## Directions
The answer is to be an exact copy of the lines below running from the line with "(** X2: a token" down to the line with "(formatToken i) /\", both ends included, and nothing more.

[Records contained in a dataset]
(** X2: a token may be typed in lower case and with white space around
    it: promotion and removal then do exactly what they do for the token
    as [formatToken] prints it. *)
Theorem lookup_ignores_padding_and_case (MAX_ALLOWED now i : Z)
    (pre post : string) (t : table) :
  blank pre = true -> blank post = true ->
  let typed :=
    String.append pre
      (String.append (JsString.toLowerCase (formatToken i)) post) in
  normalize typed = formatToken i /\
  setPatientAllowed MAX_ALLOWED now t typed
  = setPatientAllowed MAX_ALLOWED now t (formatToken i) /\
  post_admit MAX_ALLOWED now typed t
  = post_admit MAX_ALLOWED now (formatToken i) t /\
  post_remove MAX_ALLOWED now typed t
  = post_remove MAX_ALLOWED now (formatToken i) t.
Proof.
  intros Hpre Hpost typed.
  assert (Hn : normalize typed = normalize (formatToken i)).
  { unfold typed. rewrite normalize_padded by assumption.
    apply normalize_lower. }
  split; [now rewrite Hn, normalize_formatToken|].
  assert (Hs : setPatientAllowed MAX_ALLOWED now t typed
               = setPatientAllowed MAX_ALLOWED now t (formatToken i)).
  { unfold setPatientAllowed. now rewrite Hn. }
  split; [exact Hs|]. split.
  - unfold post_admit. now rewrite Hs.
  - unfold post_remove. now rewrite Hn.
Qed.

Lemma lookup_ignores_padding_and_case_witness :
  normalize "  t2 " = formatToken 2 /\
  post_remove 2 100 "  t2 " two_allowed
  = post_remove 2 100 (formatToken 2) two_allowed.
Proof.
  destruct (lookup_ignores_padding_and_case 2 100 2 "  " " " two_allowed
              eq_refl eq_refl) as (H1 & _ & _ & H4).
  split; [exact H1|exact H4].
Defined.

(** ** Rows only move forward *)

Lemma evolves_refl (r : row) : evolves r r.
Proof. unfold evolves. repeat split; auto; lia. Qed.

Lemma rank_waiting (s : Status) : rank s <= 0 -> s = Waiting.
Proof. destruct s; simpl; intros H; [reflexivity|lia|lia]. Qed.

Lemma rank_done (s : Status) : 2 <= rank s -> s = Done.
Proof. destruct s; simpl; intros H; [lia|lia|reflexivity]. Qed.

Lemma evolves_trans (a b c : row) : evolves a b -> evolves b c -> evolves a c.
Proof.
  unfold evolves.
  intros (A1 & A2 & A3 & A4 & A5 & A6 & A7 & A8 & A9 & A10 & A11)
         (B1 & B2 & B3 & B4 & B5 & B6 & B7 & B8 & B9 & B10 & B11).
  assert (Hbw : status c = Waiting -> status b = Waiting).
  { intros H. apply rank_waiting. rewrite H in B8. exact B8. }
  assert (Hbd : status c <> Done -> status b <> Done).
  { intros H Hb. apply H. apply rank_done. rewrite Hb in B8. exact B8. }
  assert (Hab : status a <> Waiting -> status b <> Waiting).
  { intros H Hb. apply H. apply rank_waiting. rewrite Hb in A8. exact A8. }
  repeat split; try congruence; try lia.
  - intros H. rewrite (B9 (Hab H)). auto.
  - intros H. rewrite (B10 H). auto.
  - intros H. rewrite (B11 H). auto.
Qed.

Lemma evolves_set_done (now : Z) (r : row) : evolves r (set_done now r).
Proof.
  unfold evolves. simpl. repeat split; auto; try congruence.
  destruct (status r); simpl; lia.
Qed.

--

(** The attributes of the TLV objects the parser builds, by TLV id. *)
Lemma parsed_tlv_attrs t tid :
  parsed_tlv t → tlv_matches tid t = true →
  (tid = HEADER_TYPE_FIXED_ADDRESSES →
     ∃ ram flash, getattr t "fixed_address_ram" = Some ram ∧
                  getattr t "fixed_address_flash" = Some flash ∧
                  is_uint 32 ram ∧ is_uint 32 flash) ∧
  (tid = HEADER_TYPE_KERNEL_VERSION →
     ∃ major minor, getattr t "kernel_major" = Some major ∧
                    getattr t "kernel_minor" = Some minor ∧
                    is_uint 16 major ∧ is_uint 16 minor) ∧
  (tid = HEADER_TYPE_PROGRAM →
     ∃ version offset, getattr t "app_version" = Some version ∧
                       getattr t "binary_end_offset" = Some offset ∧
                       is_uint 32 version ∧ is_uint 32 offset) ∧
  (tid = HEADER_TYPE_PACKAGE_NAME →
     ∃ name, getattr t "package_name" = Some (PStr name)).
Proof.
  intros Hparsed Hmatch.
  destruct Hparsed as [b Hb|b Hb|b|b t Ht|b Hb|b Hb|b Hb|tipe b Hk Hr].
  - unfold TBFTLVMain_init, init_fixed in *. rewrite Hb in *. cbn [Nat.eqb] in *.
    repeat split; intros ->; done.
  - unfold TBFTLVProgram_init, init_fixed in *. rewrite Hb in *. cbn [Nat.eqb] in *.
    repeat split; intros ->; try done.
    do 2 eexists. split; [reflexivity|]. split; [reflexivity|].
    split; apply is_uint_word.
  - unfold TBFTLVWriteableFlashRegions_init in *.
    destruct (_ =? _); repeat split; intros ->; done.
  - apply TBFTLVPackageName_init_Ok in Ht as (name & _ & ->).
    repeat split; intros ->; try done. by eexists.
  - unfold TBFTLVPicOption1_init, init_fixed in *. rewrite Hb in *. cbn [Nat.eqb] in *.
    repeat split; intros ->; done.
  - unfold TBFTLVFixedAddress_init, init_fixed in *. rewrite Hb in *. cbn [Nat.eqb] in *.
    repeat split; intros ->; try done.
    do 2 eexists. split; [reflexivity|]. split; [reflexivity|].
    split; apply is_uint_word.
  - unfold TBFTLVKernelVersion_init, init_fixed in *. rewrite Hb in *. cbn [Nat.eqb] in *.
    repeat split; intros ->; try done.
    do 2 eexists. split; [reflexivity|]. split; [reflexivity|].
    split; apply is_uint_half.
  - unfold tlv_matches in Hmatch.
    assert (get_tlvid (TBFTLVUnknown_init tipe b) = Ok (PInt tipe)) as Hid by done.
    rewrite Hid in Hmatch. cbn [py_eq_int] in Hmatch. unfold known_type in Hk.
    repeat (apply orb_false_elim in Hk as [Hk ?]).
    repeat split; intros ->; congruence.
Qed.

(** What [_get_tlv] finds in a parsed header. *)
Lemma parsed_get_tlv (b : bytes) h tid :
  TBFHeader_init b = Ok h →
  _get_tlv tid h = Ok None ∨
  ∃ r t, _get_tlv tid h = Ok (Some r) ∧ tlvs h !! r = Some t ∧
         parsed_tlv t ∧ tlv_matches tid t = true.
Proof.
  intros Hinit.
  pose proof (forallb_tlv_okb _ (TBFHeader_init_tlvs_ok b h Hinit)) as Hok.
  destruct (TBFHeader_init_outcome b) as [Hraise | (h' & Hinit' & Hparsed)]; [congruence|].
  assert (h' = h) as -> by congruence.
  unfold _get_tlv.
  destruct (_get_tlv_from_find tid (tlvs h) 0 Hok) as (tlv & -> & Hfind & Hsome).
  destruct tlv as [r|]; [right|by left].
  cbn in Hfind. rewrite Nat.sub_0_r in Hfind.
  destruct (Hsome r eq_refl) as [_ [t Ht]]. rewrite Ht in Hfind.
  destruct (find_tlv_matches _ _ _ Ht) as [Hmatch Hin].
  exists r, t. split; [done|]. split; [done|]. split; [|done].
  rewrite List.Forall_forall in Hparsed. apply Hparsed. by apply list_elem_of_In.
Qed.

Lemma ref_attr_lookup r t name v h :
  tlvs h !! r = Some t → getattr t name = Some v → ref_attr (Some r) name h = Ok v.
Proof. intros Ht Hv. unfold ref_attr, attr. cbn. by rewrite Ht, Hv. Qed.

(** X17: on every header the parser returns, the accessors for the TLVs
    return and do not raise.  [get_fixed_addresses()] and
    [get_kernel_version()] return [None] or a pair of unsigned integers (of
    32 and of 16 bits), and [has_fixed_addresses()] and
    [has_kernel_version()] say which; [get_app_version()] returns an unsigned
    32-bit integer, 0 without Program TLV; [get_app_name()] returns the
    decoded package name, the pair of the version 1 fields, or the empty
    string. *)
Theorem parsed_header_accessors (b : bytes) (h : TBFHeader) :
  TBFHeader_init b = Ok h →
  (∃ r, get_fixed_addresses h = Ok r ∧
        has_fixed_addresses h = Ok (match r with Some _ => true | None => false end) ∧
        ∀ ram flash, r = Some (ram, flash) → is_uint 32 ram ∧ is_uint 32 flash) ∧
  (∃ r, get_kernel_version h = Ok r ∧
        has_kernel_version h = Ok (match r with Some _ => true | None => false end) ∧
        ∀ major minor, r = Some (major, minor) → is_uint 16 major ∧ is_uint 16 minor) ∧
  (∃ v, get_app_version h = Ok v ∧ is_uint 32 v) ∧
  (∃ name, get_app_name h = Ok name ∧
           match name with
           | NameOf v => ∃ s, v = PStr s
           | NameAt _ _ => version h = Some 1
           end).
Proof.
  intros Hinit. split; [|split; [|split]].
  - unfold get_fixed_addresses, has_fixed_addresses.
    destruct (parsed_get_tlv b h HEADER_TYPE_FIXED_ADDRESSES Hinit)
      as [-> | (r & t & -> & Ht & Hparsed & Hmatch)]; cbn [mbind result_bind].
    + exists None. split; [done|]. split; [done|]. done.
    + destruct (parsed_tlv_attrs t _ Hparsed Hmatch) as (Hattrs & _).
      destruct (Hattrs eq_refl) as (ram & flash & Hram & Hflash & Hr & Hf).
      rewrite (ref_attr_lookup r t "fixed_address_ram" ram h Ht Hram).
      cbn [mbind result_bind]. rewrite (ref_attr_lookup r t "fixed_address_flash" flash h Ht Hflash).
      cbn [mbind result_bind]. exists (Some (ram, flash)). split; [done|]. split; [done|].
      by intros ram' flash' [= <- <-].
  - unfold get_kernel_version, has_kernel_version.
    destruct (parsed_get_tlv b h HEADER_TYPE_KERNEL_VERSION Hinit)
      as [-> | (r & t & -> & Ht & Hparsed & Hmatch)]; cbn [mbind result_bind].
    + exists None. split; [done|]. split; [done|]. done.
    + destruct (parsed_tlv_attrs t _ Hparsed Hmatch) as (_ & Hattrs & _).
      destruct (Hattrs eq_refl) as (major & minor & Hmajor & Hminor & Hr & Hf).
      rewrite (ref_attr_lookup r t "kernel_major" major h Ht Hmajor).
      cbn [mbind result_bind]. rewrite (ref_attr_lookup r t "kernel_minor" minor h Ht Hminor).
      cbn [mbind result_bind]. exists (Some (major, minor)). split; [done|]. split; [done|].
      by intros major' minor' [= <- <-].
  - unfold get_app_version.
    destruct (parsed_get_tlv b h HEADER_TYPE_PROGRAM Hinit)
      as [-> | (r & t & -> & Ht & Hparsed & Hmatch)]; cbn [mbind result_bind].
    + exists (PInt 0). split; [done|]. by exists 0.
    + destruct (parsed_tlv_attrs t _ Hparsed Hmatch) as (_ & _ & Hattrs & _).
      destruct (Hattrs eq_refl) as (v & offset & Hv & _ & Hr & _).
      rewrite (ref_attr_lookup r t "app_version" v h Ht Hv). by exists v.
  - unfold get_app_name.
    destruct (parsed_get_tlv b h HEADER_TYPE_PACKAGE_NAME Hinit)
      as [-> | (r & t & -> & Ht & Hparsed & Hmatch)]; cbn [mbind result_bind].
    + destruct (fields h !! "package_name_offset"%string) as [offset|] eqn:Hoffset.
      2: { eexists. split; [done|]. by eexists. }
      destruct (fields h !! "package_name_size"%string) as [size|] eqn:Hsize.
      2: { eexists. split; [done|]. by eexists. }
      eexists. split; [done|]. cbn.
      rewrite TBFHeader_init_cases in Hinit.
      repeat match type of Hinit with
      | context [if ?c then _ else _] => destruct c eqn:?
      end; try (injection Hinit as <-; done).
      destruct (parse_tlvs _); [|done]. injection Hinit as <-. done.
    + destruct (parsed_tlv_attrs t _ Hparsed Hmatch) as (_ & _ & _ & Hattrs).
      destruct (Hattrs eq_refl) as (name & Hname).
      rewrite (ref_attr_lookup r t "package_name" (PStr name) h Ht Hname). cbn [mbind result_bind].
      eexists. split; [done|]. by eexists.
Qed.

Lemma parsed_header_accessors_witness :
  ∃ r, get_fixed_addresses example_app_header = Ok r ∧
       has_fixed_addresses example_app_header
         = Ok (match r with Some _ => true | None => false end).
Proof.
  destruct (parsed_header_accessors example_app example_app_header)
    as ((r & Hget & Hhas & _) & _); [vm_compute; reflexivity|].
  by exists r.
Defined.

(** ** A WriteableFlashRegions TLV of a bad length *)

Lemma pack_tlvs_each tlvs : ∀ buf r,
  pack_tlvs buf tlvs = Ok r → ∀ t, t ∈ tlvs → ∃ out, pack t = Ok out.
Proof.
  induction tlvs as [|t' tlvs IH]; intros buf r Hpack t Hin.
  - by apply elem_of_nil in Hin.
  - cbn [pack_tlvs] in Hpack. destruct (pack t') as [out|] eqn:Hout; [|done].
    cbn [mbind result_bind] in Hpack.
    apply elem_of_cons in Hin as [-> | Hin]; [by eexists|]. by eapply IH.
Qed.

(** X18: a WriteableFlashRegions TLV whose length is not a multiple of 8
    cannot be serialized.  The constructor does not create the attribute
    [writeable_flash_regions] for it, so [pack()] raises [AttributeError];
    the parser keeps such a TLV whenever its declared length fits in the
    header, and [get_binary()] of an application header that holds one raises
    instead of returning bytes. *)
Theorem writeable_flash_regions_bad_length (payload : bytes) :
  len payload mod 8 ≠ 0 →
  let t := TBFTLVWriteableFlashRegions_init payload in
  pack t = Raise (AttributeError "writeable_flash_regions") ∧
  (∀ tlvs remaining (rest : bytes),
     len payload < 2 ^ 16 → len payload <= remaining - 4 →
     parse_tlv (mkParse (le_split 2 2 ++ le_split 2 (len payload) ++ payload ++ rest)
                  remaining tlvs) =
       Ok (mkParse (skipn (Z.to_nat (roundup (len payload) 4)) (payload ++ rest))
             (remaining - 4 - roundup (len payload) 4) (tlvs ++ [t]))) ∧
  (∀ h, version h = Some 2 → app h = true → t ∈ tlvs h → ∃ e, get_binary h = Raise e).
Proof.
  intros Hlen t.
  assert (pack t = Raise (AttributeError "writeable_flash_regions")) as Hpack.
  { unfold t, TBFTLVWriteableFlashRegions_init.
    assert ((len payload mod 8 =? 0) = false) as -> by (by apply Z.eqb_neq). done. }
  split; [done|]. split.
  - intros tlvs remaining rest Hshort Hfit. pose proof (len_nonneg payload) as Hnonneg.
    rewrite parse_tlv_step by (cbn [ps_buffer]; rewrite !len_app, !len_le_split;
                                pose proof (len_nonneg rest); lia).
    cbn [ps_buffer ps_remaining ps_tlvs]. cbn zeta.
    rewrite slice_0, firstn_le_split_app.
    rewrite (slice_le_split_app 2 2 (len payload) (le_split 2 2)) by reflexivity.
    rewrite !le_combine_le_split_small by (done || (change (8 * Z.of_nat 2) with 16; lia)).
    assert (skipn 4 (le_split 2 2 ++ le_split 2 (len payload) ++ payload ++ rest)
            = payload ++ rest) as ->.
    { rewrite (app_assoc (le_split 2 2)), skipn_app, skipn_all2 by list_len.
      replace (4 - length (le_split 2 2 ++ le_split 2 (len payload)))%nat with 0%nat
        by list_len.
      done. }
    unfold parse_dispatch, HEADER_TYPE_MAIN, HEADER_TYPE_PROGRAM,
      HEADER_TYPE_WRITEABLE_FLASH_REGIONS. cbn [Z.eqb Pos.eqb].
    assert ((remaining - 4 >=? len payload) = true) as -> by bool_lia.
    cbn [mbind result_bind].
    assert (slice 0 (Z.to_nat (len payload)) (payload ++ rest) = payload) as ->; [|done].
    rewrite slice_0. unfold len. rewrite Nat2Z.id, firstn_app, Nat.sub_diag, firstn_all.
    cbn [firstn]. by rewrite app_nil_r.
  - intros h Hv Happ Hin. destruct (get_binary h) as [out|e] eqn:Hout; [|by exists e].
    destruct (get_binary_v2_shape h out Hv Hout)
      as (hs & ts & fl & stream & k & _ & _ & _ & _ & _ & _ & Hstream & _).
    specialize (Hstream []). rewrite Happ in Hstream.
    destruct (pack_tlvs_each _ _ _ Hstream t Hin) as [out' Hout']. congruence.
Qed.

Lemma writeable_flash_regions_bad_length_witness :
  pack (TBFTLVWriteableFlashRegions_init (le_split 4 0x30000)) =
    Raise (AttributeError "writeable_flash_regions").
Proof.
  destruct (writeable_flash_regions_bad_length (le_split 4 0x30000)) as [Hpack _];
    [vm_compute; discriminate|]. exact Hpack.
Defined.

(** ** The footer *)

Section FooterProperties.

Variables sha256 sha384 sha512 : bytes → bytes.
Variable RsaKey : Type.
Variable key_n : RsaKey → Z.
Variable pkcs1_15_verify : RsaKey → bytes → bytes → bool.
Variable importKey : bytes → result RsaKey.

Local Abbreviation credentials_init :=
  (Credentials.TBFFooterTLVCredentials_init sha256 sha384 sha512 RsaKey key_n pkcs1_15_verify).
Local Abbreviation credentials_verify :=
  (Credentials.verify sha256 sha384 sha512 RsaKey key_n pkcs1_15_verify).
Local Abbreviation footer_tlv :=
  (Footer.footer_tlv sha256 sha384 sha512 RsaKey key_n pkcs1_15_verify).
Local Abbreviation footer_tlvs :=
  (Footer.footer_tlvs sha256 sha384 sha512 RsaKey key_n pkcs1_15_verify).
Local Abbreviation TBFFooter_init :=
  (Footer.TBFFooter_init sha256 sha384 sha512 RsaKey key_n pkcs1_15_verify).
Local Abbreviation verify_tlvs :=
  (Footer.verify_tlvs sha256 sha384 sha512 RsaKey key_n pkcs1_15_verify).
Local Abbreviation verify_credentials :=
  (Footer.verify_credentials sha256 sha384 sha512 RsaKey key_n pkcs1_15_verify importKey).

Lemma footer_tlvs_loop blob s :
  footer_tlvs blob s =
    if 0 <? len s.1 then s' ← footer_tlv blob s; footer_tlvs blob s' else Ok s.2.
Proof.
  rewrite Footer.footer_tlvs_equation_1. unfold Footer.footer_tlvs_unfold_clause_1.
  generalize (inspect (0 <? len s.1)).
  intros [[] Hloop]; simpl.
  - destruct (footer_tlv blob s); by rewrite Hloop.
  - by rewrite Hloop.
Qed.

## Task solution
(** X2: a token may be typed in lower case and with white space around
    it: promotion and removal then do exactly what they do for the token
    as [formatToken] prints it. *)
Theorem lookup_ignores_padding_and_case (MAX_ALLOWED now i : Z)
    (pre post : string) (t : table) :
  blank pre = true -> blank post = true ->
  let typed :=
    String.append pre
      (String.append (JsString.toLowerCase (formatToken i)) post) in
  normalize typed = formatToken i /\
  setPatientAllowed MAX_ALLOWED now t typed
  = setPatientAllowed MAX_ALLOWED now t (formatToken i) /\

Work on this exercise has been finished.